▶ **Work request**: Of all the lines below, return only those starting with the line holding "Fixpoint rfind (c" and going on through the line holding "(** [os.path.join(a, b)]", exactly as written.

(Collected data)
########
(** * dgit: file intake, trace capture and instrumentation providers

    A shallow embedding of [dgitcore/datasets/files.py] and
    [dgitcore/instrumentation.py].

    - Python dictionaries are finite maps from keys to values ([gmap]);
      the distinction between a key that is missing and a key bound to
      [None] is kept.
    - Python strings are sequences of 8-bit characters.
    - Exceptions are an error result; console output, the clock, the uuid
      generator, the operator and the documents on disk are an explicit
      world threaded through the calls.
    - Library and collaborator functions whose value depends on the host
      (file system, mimetype tables, checksum helper, glob matcher) are
      fields of an environment record. *)

From Stdlib Require Import Ascii String Sorted.
From stdpp Require Import base strings pretty list gmap.

(** ** Python values, exceptions and the string primitives the code uses *)
Module Py.

(** The values the records of this module hold: [None], booleans, strings
    and lists of strings. On these, Python's [==] is structural equality. *)
Inductive pyval :=
  | PyNone
  | PyBool (b : bool)
  | PyStr (s : string)
  | PyList (l : list string).

#[global] Instance pyval_eq_dec : EqDecision pyval.
Proof. solve_decision. Defined.

Definition py_eq (a b : pyval) : bool := bool_decide (a = b).

Inductive exn :=
  | NameError (name : string)
  | KeyError (key : string)
  | ValueError (msg : string)
  | TypeError
  | AttributeError
  | IOError (path : string)
  | EOFError
  | YAMLError.

Inductive res (A : Type) :=
  | Ok (a : A)
  | Raise (e : exn).
Arguments Ok {A} a.
Arguments Raise {A} e.

(** [d[k]]: a missing key raises [KeyError]. *)
Definition getitem (d : gmap string pyval) (k : string) : res pyval :=
  match d !! k with
  | Some v => Ok v
  | None => Raise (KeyError k)
  end.

Definition dquote : ascii := "034"%char.
Definition squote : ascii := "039"%char.
Definition newline : ascii := "010"%char.
Definition slash : ascii := "/"%char.

(** [sub in s] on strings. *)
Fixpoint contains (sub s : string) : bool :=
  if String.prefix sub s then true
  else match s with
       | EmptyString => false
       | String _ s' => contains sub s'
       end.

(** [s.startswith(c)] and [s.endswith(c)] for a one-character [c]. *)
Definition startswith (c : ascii) (s : string) : bool :=
  match s with
  | String d _ => Ascii.eqb d c
  | EmptyString => false
  end.

Fixpoint endswith (c : ascii) (s : string) : bool :=
  match s with
  | EmptyString => false
  | String d EmptyString => Ascii.eqb d c
  | String _ s' => endswith c s'
  end.

(** [s.rfind(c)]: the last index of [c], [None] for Python's -1. *)
Fixpoint rfind (c : ascii) (s : string) : option nat :=
  match s with
  | EmptyString => None
  | String d s' =>
      match rfind c s' with
      | Some k => Some (S k)
      | None => if Ascii.eqb d c then Some 0 else None
      end
  end.

(** The slices [s[i:]] and [s[:i]]. *)
Fixpoint slice_from (i : nat) (s : string) : string :=
  match i, s with
  | 0, _ => s
  | S _, EmptyString => EmptyString
  | S i', String _ s' => slice_from i' s'
  end.

Fixpoint slice_to (i : nat) (s : string) : string :=
  match i, s with
  | 0, _ => EmptyString
  | S _, EmptyString => EmptyString
  | S i', String c s' => String c (slice_to i' s')
  end.

(** [str.isspace] on the ASCII range: tab to carriage return, the four
    separators 28..31, and the blank. Strings are sequences of bytes
    here; the spaces of Unicode beyond this range are not told apart. *)
Definition isspace (c : ascii) : bool :=
  let n := nat_of_ascii c in
  ((9 <=? n) && (n <=? 13)) || ((28 <=? n) && (n <=? 32)).

Fixpoint lstrip (s : string) : string :=
  match s with
  | EmptyString => EmptyString
  | String c s' => if isspace c then lstrip s' else s
  end.

Fixpoint rstrip_with (p : ascii -> bool) (s : string) : string :=
  match s with
  | EmptyString => EmptyString
  | String c s' =>
      match rstrip_with p s' with
      | EmptyString => if p c then EmptyString else String c EmptyString
      | t => String c t
      end
  end.

Definition strip (s : string) : string := rstrip_with isspace (lstrip s).

(** *** posixpath *)

(** [os.path.basename]: [i = p.rfind('/') + 1; return p[i:]]. *)
Definition os_path_basename (p : string) : string :=
  let i := match rfind slash p with Some k => S k | None => 0 end in
  slice_from i p.

(** [os.path.join(a, b)] with one component [b]. *)
Definition os_path_join (a b : string) : string :=
  if startswith slash b then b
  else if bool_decide (a = EmptyString) || endswith slash a then a +:+ b
  else a +:+ String slash b.

Definition all_slashes (s : string) : bool :=
  bool_decide (rstrip_with (fun c => Ascii.eqb c slash) s = EmptyString).

(** [os.path.dirname]: the head up to the last slash, trailing slashes
    removed unless the head is made of slashes only. *)
Definition os_path_dirname (p : string) : string :=
  let i := match rfind slash p with Some k => S k | None => 0 end in
  let head := slice_to i p in
  if negb (bool_decide (head = EmptyString)) && negb (all_slashes head)
  then rstrip_with (fun c => Ascii.eqb c slash) head
  else head.

End Py.

(** ** [dgitcore/datasets/files.py] *)
Module files.
Import Py.

(** A file record is a dictionary. *)
Abbreviation record := (gmap string pyval).

(** The manifest [datapackage.json], as [json.loads] returns it: the
    [resources] array and the remaining members. The manifests covered
    are the objects that have a [resources] array all of whose entries
    are objects; a file that does not decode, an object without
    [resources] and an entry that is not an object are not
    represented. *)
Record package := Package {
  resources : list record;
  members : gmap string pyval;
}.

(** What [yaml.load] returns on the text the operator saved. The
    documents covered are the empty one, a list of strings, a mapping
    from strings to strings, and text that does not load; a scalar
    document and a mapping with a value that is not a string are not
    represented. *)
Inductive yamlval :=
  | YNull
  | YSeq (l : list string)
  | YMap (m : gmap string string)
  | YInvalid.

Inductive event :=
  | Print (text : string)
  | PrintList (text : string) (l : list string)
  | PrintCount (n : nat)
  | PrintRecords (rs : list record)
  | Editor (shown : yamlval)
  | Input (prompt : string).

(** The mutable surroundings of a call. *)
Record World := mkWorld {
  clock : nat;                     (* readings of [datetime.now()] so far *)
  uuids : nat;                     (* values drawn from [uuid.uuid1()] so far *)
  trace : list event;              (* console and operator events, oldest first *)
  edits : list yamlval;            (* what the operator saves in the coming editor sessions *)
  keystrokes : nat;                (* ENTER keys still to come on standard input *)
  documents : gmap string package; (* manifests on disk, by path *)
}.

(** The host: library and collaborator functions the module calls. *)
Record Env := mkEnv {
  now_iso : nat -> string;                 (* [datetime.now().isoformat()] at the n-th reading *)
  uuid1 : nat -> string;                   (* [str(uuid.uuid1())] at the n-th draw *)
  guess_type : string -> option string;    (* [mimetypes.guess_type(f)[0]] *)
  compute_sha256 : string -> res pyval;    (* helper of the package, not in this module *)
  relpath : string -> string;              (* [os.path.relpath] from the current directory *)
  abspath : string -> string;
  realpath : string -> string;
  path_exists : string -> bool;
  path_isfile : string -> bool;
  fnmatch : string -> string -> bool;      (* [fnmatch.fnmatch(name, pattern)] *)
  environ_HOME : option string;            (* [os.environ] at key HOME *)
  readlines : string -> res (list string); (* [open(name).readlines()] *)
  read512 : string -> res string;          (* [open(name).read(512)] *)
}.

(** Computations: a result or an exception, and the world after. *)
Definition M (A : Type) : Type := World -> res A * World.

Definition ret {A} (a : A) : M A := fun w => (Ok a, w).
Definition raise {A} (e : exn) : M A := fun w => (Raise e, w).
Definition bind {A B} (m : M A) (k : A -> M B) : M B :=
  fun w => match m w with
           | (Ok a, w') => k a w'
           | (Raise e, w') => (Raise e, w')
           end.
Definition lift {A} (r : res A) : M A := fun w => (r, w).

Declare Scope py_scope.
Delimit Scope py_scope with py.
Notation "x <- m ;; k" := (bind m (fun x => k))
  (at level 100, m at next level, right associativity) : py_scope.
Notation "m ;;; k" := (bind m (fun _ => k))
  (at level 100, right associativity) : py_scope.
Open Scope py_scope.

Definition emit (e : event) : M unit :=
  fun w => (Ok tt, mkWorld (clock w) (uuids w) (trace w ++ [e]) (edits w)
                           (keystrokes w) (documents w)).

Definition print (text : string) : M unit := emit (Print text).

Section Host.
Variable E : Env.

Definition datetime_now : M string :=
  fun w => (Ok (now_iso E (clock w)),
            mkWorld (S (clock w)) (uuids w) (trace w) (edits w)
                    (keystrokes w) (documents w)).

Definition uuid_uuid1 : M string :=
  fun w => (Ok (uuid1 E (uuids w)),
            mkWorld (clock w) (S (uuids w)) (trace w) (edits w)
                    (keystrokes w) (documents w)).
########
▶ **Exercise solution**:
Fixpoint rfind (c : ascii) (s : string) : option nat :=
  match s with
  | EmptyString => None
  | String d s' =>
      match rfind c s' with
      | Some k => Some (S k)
      | None => if Ascii.eqb d c then Some 0 else None
      end
  end.

(** The slices [s[i:]] and [s[:i]]. *)
Fixpoint slice_from (i : nat) (s : string) : string :=
  match i, s with
  | 0, _ => s
  | S _, EmptyString => EmptyString
  | S i', String _ s' => slice_from i' s'
  end.

Fixpoint slice_to (i : nat) (s : string) : string :=
  match i, s with
  | 0, _ => EmptyString
  | S _, EmptyString => EmptyString
  | S i', String c s' => String c (slice_to i' s')
  end.

(** [str.isspace] on the ASCII range: tab to carriage return, the four
    separators 28..31, and the blank. Strings are sequences of bytes
    here; the spaces of Unicode beyond this range are not told apart. *)
Definition isspace (c : ascii) : bool :=
  let n := nat_of_ascii c in
  ((9 <=? n) && (n <=? 13)) || ((28 <=? n) && (n <=? 32)).

Fixpoint lstrip (s : string) : string :=
  match s with
  | EmptyString => EmptyString
  | String c s' => if isspace c then lstrip s' else s
  end.

Fixpoint rstrip_with (p : ascii -> bool) (s : string) : string :=
  match s with
  | EmptyString => EmptyString
  | String c s' =>
      match rstrip_with p s' with
      | EmptyString => if p c then EmptyString else String c EmptyString
      | t => String c t
      end
  end.

Definition strip (s : string) : string := rstrip_with isspace (lstrip s).

(** *** posixpath *)

(** [os.path.basename]: [i = p.rfind('/') + 1; return p[i:]]. *)
Definition os_path_basename (p : string) : string :=
  let i := match rfind slash p with Some k => S k | None => 0 end in
  slice_from i p.

(** [os.path.join(a, b)] with one component [b]. *)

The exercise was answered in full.